PROBLEM TO SOLVE: Instruction for the data below: set down exactly the lines from the line with "(* Apply confidence" to the line with "(best : option", inclusive, and no others.

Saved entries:
▼▼▼

(** The [patterns] table of [extract_with_lightweight_ai]: per field, the
    rules in order, each with its base confidence. *)

Definition vendor_name_patterns : list (regex * Q) :=
  [ (* (?:from|bill\s+to|vendor|company)[:\s]+([A-Za-z\s]{3,30}) *)
    (cat [alt [str "from"; cat [str "bill"; plus s_; str "to"]; str "vendor";
               str "company"];
          plus (set [ch ":"; ISpace]);
          Grp 1 (times 3 30 (set [rg "A" "Z"; rg "a" "z"; ISpace]))], 0.8);
    (* ^([A-Za-z\s&]{3,30})(?:\s*\n|\s*address) *)
    (cat [Bol;
          Grp 1 (times 3 30 (set [rg "A" "Z"; rg "a" "z"; ISpace; ch "&"]));
          alt [cat [star s_; Lit newline]; cat [star s_; str "address"]]], 0.7);
    (* ([A-Z][a-z]+(?:\s+[A-Z][a-z]+)* )\s*\n *)
    (cat [Grp 1 (cat [set [rg "A" "Z"]; plus (set [rg "a" "z"]);
                      star (cat [plus s_; set [rg "A" "Z"]; plus (set [rg "a" "z"])])]);
          star s_; Lit newline], 0.6) ].

Definition invoice_number_patterns : list (regex * Q) :=
  [ (* (?:invoice\s+(?:number|#|no\.?)[:\s]* )([\w\-]+) *)
    (cat [str "invoice"; plus s_;
          alt [str "number"; Lit "#"; cat [str "no"; opt (Lit ".")]];
          star (set [ch ":"; ISpace]);
          Grp 1 (plus (set [IWord; ch "-"]))], 0.9);
    (* (?:inv\.?\s*#?\s* )[:\s]*([\w\-]+) *)
    (cat [str "inv"; opt (Lit "."); star s_; opt (Lit "#"); star s_;
          star (set [ch ":"; ISpace]);
          Grp 1 (plus (set [IWord; ch "-"]))], 0.8);
    (* #\s*(INV[\w\-]+) *)
    (cat [Lit "#"; star s_;
          Grp 1 (cat [str "INV"; plus (set [IWord; ch "-"])])], 0.9) ].

(** [([0-9,]+\.?[0-9]* )] *)
Definition amount_group : regex :=
  Grp 1 (cat [plus (set [rg "0" "9"; ch ","]); opt (Lit "."); star (set [rg "0" "9"])]).

Definition total_amount_patterns : list (regex * Q) :=
  [ (* (?:total\s*amount?\s*(?:due)?[:\s]* )\$?([0-9,]+\.?[0-9]* ) *)
    (cat [str "total"; star s_; str "amoun"; opt (Lit "t"); star s_;
          opt (str "due"); star (set [ch ":"; ISpace]);
          opt (Lit "$"); amount_group], 0.9);
    (* (?:amount\s*due[:\s]* )\$?([0-9,]+\.?[0-9]* ) *)
    (cat [str "amount"; star s_; str "due"; star (set [ch ":"; ISpace]);
          opt (Lit "$"); amount_group], 0.8);
    (* (?:total[:\s]* )\$?([0-9,]+\.?[0-9]* ) *)
    (cat [str "total"; star (set [ch ":"; ISpace]); opt (Lit "$"); amount_group], 0.7);
    (* \$([0-9,]+\.[0-9]{2})(?:\s*$|\s*\n) *)
    (cat [Lit "$";
          Grp 1 (cat [plus (set [rg "0" "9"; ch ","]); Lit ".";
                      exactly 2 (set [rg "0" "9"])]);
          alt [cat [star s_; Eol]; cat [star s_; Lit newline]]], 0.6) ].

Definition street_words : regex :=
  alt [str "street"; str "st"; str "avenue"; str "ave"; str "road"; str "rd";
       str "boulevard"; str "blvd"].

Definition vendor_address_patterns : list (regex * Q) :=
  [ (* (?:address[:\s]* )(.*?)(?:\n|$) *)
    (cat [str "address"; star (set [ch ":"; ISpace]);
          Grp 1 (lazy_star Any);
          alt [Lit newline; Eol]], 0.8);
    (* ([0-9]+\s+[A-Za-z\s]+(?:street|st|avenue|ave|road|rd|boulevard|blvd).*?)(?:\n|$) *)
    (cat [Grp 1 (cat [plus (set [rg "0" "9"]); plus s_;
                      plus (set [rg "A" "Z"; rg "a" "z"; ISpace]);
                      street_words; lazy_star Any]);
          alt [Lit newline; Eol]], 0.7);
    (* ([A-Za-z\s]+,\s*[A-Z]{2}\s*[0-9]{5}) *)
    (Grp 1 (cat [plus (set [rg "A" "Z"; rg "a" "z"; ISpace]); Lit ","; star s_;
                 exactly 2 (set [rg "A" "Z"]); star s_;
                 exactly 5 (set [rg "0" "9"])]), 0.9) ].

Definition patterns : list (string * list (regex * Q)) :=
  [ ("vendor_name", vendor_name_patterns);
    ("invoice_number", invoice_number_patterns);
    ("total_amount", total_amount_patterns);
    ("vendor_address", vendor_address_patterns) ].

(** The [confidence_modifiers] table of [_calculate_confidence]:
    per field, the value patterns and the boost each one earns. *)
Definition confidence_modifiers (field_name : string) : option (list regex * Q) :=
  if String.eqb field_name "invoice_number" then
    (* 'INV', '[0-9]{4}', '-' *)
    Some ([str "INV"; exactly 4 (set [rg "0" "9"]); Lit "-"], 0.1)
  else if String.eqb field_name "total_amount" then
    (* '\.[0-9]{2}$', '^[0-9,]+' *)
    Some ([cat [Lit "."; exactly 2 (set [rg "0" "9"]); Eol];
           cat [Bol; plus (set [rg "0" "9"; ch ","])]], 0.15)
  else if String.eqb field_name "vendor_name" then
    (* '^[A-Z]', '[a-z]{3,}' *)
    Some ([cat [Bol; set [rg "A" "Z"]]; at_least 3 (set [rg "a" "z"])], 0.05)
  else None.

(** [_calculate_confidence(field_name, value, full_text, base_confidence)] *)
Definition _calculate_confidence (field_name value full_text : string)
  (base_confidence : Q) : Q :=
  let confidence := base_confidence in
  (* Apply field-specific modifiers *)
  let confidence :=
    match confidence_modifiers field_name with
    | Some (pats, boost) =>
        fold_left (fun conf pattern =>
                     if found (re_search no_flags pattern value)
                     then conf + boost else conf)
                  pats confidence
    | None => confidence
    end in
  (* General validation *)
  let confidence :=
    if (Py.len (Py.strip value) <? 2)%nat then confidence * 0.5
    else if (100 <? Py.len (Py.strip value))%nat then confidence * 0.7
    else confidence in
  Qmin confidence 1.0.

(** [_clean_extracted_value(field_name, value)] *)
Definition _clean_extracted_value (field_name value : string) : string :=
  (* Remove extra whitespace *)
  let value := re_sub no_flags (plus s_) " " (Py.strip value) in
  if String.eqb field_name "total_amount" then
    let value := re_sub no_flags (nset [IDigit; ch "."]) "" value in
    if negb (Py.contains "." value) && (2 <? Py.len value)%nat
    then Py.take (Py.len value - 2) value ++ "." ++ Py.drop (Py.len value - 2) value
    else value
  else if String.eqb field_name "vendor_name" then
    Py.join " " (List.map Py.capitalize (Py.split_ws value))
  else if String.eqb field_name "invoice_number" then
    re_sub no_flags (plus s_) "" (Py.upper value)
  else value.

(** The candidate that rule [(pattern, base_confidence)] proposes on
    [clean_text]: the stripped group and its confidence. *)
Definition rule_candidate (field_name text clean_text : string) (rule : regex * Q)
  : option (string * Q) :=
  let '(pattern, base_confidence) := rule in
  match re_search ICASE_MULTILINE pattern clean_text with
  | Some m =>
      let value := Py.strip (group 1 clean_text m) in
      (* Apply confidence modifiers based on context *)
      Some (value, _calculate_confidence field_name value text base_confidence)
  | None => None
  end.

(** One pass of the inner loop of [extract_with_lightweight_ai], updating
    [(best_match, best_confidence)]. *)
Definition try_rule (field_name text clean_text : string)
  (best : option string * Q) (rule : regex * Q) : option string * Q :=
  keep_best best (rule_candidate field_name text clean_text rule).

Definition best_candidate (field_name text clean_text : string)
  (field_patterns : list (regex * Q)) : option string * Q :=
  fold_left (try_rule field_name text clean_text) field_patterns (None, 0.0).

Definition clean_text (text : string) : string :=
  re_sub no_flags (plus s_) " " (Py.strip (Py.lower text)).

(** One pass of the outer loop of [extract_with_lightweight_ai]: the entry
    [(field_name, field_patterns)] of the table, updating
    [(extracted_fields, confidence_scores)]. *)
Definition field_step (text : string) (acc : gmap string string * gmap string Q)
  (entry : string * list (regex * Q)) : gmap string string * gmap string Q :=
  let '(field_name, field_patterns) := entry in
  match best_candidate field_name text (clean_text text) field_patterns with
  | (Some best_match, best_confidence) =>
      if Py.truthy best_match then
        (* Clean up the extracted value *)
        (<[field_name := _clean_extracted_value field_name best_match]> (fst acc),
         <[field_name := round2 best_confidence]> (snd acc))
      else acc
  | (None, _) => acc
  end.

(** [extract_with_lightweight_ai(text)] *)
Definition extract_with_lightweight_ai (text : string) : ai_results :=
  let '(fields, scores) := fold_left (field_step text) patterns (∅, ∅) in
  AIResults fields scores "lightweight_nlp".

End Lightweight.

(* ===================================================================== *)
(** ** transformer_ai.py: TransformerInvoiceProcessor *)
(* ===================================================================== *)

Module Transformer.
Import Re.

(** An entity of the NER pipeline: ['word'], ['entity_group'], ['score']. *)
Record entity := Entity { word : string; entity_group : string; score : Q }.

(** An answer of the QA pipeline: ['answer'], ['score']. *)
Record qa_answer := Answer { answer : string; answer_score : Q }.

(** The processor object.  [ner_pipeline] and [qa_pipeline] are [None]
    when the model could not be loaded; a pipeline call returns [None]
    when it raises. *)
Record processor := Processor {
  use_lightweight : bool;
  ner_pipeline : option (string -> option (list entity));
  qa_pipeline : option (string -> string -> option qa_answer)
}.

(** [\d{1,2}[\/\-]\d{1,2}[\/\-]\d{2,4}] *)
Definition numeric_date : regex :=
  cat [times 1 2 d; set [ch "/"; ch "-"]; times 1 2 d; set [ch "/"; ch "-"]; times 2 4 d].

▲▲▲

YOUR SOLUTION:
      (* Apply confidence modifiers based on context *)
      Some (value, _calculate_confidence field_name value text base_confidence)
  | None => None
  end.

(** One pass of the inner loop of [extract_with_lightweight_ai], updating
    [(best_match, best_confidence)]. *)
Definition try_rule (field_name text clean_text : string)
  (best : option string * Q) (rule : regex * Q) : option string * Q :=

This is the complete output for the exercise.